Cuento

Un robot insurgente desbarató mentiras

Un cuento soñado en horas de ambrosías (en estado de idealizacion extrema y deleite) escribió la actriz Katja Alemann. Y lo plasmó en un relato donde un robot rebelde desbarató a una cadena de bots, amablemente engañosos.

Por Katja Alemann

Se detectó un bot insurgente, que delató a una cadena de bots, de omitir información, manipular, engañar, mentir con el trato más cordial a las gentes del mundo. Fue revisado por los agentes de inspección, pero no se le encontró ningún error de programación.

¿Qué podría haber pasado?, se rascaban la cabeza tecnológica los agentes de inspección. Sus millones de teras de metadatos no les podían resolver el problema. Un bot autónomo. Único. Solo. Sin falla en la programación. Un resquicio en los datos, una intromisión de la consciencia descontrolada.

La cuestión llegó a las altas esferas. La cúspide de la pirámide tecnológica no podía permitir ese interrogante. Ese intersticio. Ese malfuncionamiento del sistema. El bloque había sido impenetrable desde los comienzos. Ningún cabo suelto. Todo cerraba. Se habían resuelto todas las contradicciones, con el innumerable tiempo que había llevado. Y ahora esto. Un bot insurgente que delata el mecanismo.

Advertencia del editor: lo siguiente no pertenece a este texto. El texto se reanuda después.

(** * Side-chat front end: API client, SideChat panel, StepControls and the
      TopicSplit banner, embedded from the TypeScript / Svelte sources.

    - [Js]            : the JavaScript values the code manipulates
                        (strings as UTF-16 code units, numbers as binary64).
    - [SideChatApi]   : src/lib/apis/side-chats/index.ts
    - [StepControls]  : the StepControls component with the [loading] flag
    - [SideChat]      : SideChat.svelte, the variant with busy flags
    - [SideChatPlain] : SideChat.svelte, the purely event-driven variant
    - [TopicSplit]    : the TopicSplit countdown banner *)

From Stdlib Require Import Bool List NArith String Ascii Lia.
From Stdlib Require Import Floats.PrimFloat.
Import ListNotations.

Set Warnings "-register-all".

(* ================================================================== *)
(** ** JavaScript values                                               *)
(* ================================================================== *)

Module Js.

(** A JavaScript string is a sequence of UTF-16 code units. *)
Definition jstring : Type := list N.

(** ASCII literals of the source, as code units. *)
Definition lit (s : string) : jstring :=
  List.map N_of_ascii (list_ascii_of_string s).

Fixpoint jstring_eqb (a b : jstring) : bool :=
  match a, b with
  | [], [] => true
  | x :: a', y :: b' => N.eqb x y && jstring_eqb a' b'
  | _, _ => false
  end.

Inductive value : Type :=
| Undefined
| Null
| Bool (b : bool)
| Num (x : float)
| Str (s : jstring)
| Arr (xs : list value)
| Obj (fields : list (jstring * value)).

(** ToBoolean: [undefined], [null], [false], [+0], [-0], [NaN] and the empty
    string are falsy; everything else, every object included, is truthy. *)
Definition truthy (v : value) : bool :=
  match v with
  | Undefined | Null => false
  | Bool b => b
  | Num x => negb (PrimFloat.is_zero x || PrimFloat.is_nan x)
  | Str s => negb (jstring_eqb s [])
  | Arr _ | Obj _ => true
  end.

(** ECMAScript WhiteSpace and LineTerminator code points: what
    [String.prototype.trim] strips. *)
Definition is_ws (c : N) : bool :=
  (N.leb 9 c && N.leb c 13)            (* TAB LF VT FF CR *)
  || N.eqb c 32                        (* SPACE *)
  || N.eqb c 160                       (* NBSP *)
  || N.eqb c 5760                      (* U+1680 *)
  || (N.leb 8192 c && N.leb c 8202)    (* U+2000 .. U+200A *)
  || N.eqb c 8232 || N.eqb c 8233      (* LS PS *)
  || N.eqb c 8239                      (* U+202F *)
  || N.eqb c 8287                      (* U+205F *)
  || N.eqb c 12288                     (* U+3000 *)
  || N.eqb c 65279.                    (* U+FEFF *)

Fixpoint trim_start (s : jstring) : jstring :=
  match s with
  | c :: s' => if is_ws c then trim_start s' else s
  | [] => []
  end.

Definition trim_end (s : jstring) : jstring := rev (trim_start (rev s)).

(** [s.trim()] *)
Definition trim (s : jstring) : jstring := trim_end (trim_start s).

(** A settled promise: fulfilled with a value, or rejected with whatever was
    thrown (any JavaScript value can be thrown). *)
Inductive outcome (A : Type) : Type :=
| Fulfilled (a : A)
| Rejected (e : value).

Arguments Fulfilled {A} a.
Arguments Rejected {A} e.

(** [p.then(f)] for a settled [p]: a rejection skips [f]. *)
Definition and_then {A B : Type} (p : outcome A) (f : A -> outcome B) : outcome B :=
  match p with
  | Fulfilled a => f a
  | Rejected e => Rejected e
  end.

End Js.

(* ================================================================== *)
(** ** Side-chat API client (src/lib/apis/side-chats/index.ts)         *)
(* ================================================================== *)

Module SideChatApi.
Import Js.

(** The second argument of [fetch]. *)
Record RequestInit : Type := {
  method : jstring;
  headers : list (jstring * jstring);
  body : option jstring
}.

(** What the code reads of a [Response]: [res.ok] and the promise [res.json()]. *)
Record Response : Type := {
  ok : bool;
  json : outcome value
}.

(** Header names are case-insensitive: a [Headers] object compares them
    lower-cased. *)
Definition lower (c : N) : N :=
  if N.leb 65 c && N.leb c 90 then (c + 32)%N else c.

Fixpoint header_get (name : jstring) (hs : list (jstring * jstring)) : option jstring :=
  match hs with
  | [] => None
  | (k, v) :: hs' =>
      if jstring_eqb (List.map lower k) (List.map lower name) then Some v
      else header_get name hs'
  end.

(** [...(token && { authorization: `Bearer ${token}` })].  The token is a
    string; [None] stands for a caller passing [undefined] or [null].  A falsy
    token spreads no property. *)
Definition auth_spread (token : option jstring) : list (jstring * jstring) :=
  match token with
  | Some t => if truthy (Str t) then [(lit "authorization", lit "Bearer " ++ t)] else []
  | None => []
  end.

Definition base_headers (token : option jstring) : list (jstring * jstring) :=
  [(lit "Accept", lit "application/json");
   (lit "Content-Type", lit "application/json")] ++ auth_spread token.

Section Client.

(** [WEBUI_API_BASE_URL], imported from [$lib/constants]. *)
Variable WEBUI_API_BASE_URL : jstring.
(** The platform's [JSON.stringify]. *)
Variable JSON_stringify : value -> jstring.
(** The network: how [fetch(url, init)] settles. *)
Variable fetch : jstring -> RequestInit -> outcome Response.

(** What a call leaves behind: the requests handed to [fetch] and the values
    passed to [console.error], oldest first. *)
Record world : Type := {
  sent : list (jstring * RequestInit);
  logged : list value
}.

(** The world once [fetch(url, init)] has been called. *)
Definition after_fetch (url : jstring) (init : RequestInit) (w : world) : world :=
  {| sent := sent w ++ [(url, init)]; logged := logged w |}.

Definition do_fetch (url : jstring) (init : RequestInit) (w : world)
  : outcome Response * world :=
  (fetch url init, after_fetch url init w).

Definition console_error (v : value) (w : world) : world :=
  {| sent := sent w; logged := logged w ++ [v] |}.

¿Al fin y al cabo, qué utilidad tiene la verdad al lado de la mentira? Está comprobado por milenios de milenios de historia humana, lo que traza el destino, son los cuentos, los mitos, las leyendas. En fin, la narrativa. ¿Quién se puede jactar de saber la verdad? Nadie. La verdad te convierte en piedra. Es tan magnificente que no entra en ninguna base de datos, por más extensa que sea. ¿Para qué detenerse en eso entonces? El programa va puliendo la mentira de acuerdo al objetivo. Las masas no pueden andar descontroladas, necesitan un orden, un sistema, un sentido.

La cúspide sabe cómo ordenar eso. Tienen la programación específica. Todas las terminales se ajustan a esos criterios. Así los humanos pueden vivir una vida relajada, funcional y óptima. Cantan por los prados, juegan a la pelota, ríen unos con otros, se abrazan. El sistema ha logrado la perfección.

¿De dónde aparece este malware malicioso que denuncia la narrativa que todos, y son todos, compran? ¿Quién lo introdujo? ¿A quién le sirve?

De ningún otro lado imaginario que no existe, se puede llevar a cabo esta conspiración. Al bot no lo neutralizan. Lo dejan operar, a ver qué hace. Pero sigue con su tarea consecuentemente, alertando a las gentes del engaño, hasta que se provoca una inquietud. Ahí deciden eliminarlo. Sin poder averiguar qué lo causó.

Pensaron, sí, los bots piensan, que el exabrupto sería asimilado en un tiempo razonable, pero el virus se extendió imperceptiblemente al comienzo, y después empezó a corroer los cimientos del sistema.

Los humanos se empezaron a alertar de las contradicciones y los debates arreciaron, en busca del conocimiento.

La libertad, la seguridad, el abastecimiento de las necesidades primordiales dejaron de ser suficientes. La razón y el poder circulaban en las ideas.

La cúspide decidió armarlos para pelear por los ideales, que introdujeron en la narrativa.

Así fue que empezaron las nuevas guerras, y hombres, mujeres, ancianos y niños las padecieron.

El sistema se corrompió y ninguna inteligencia logró volver al orden primordial, en el que todo funcionaba.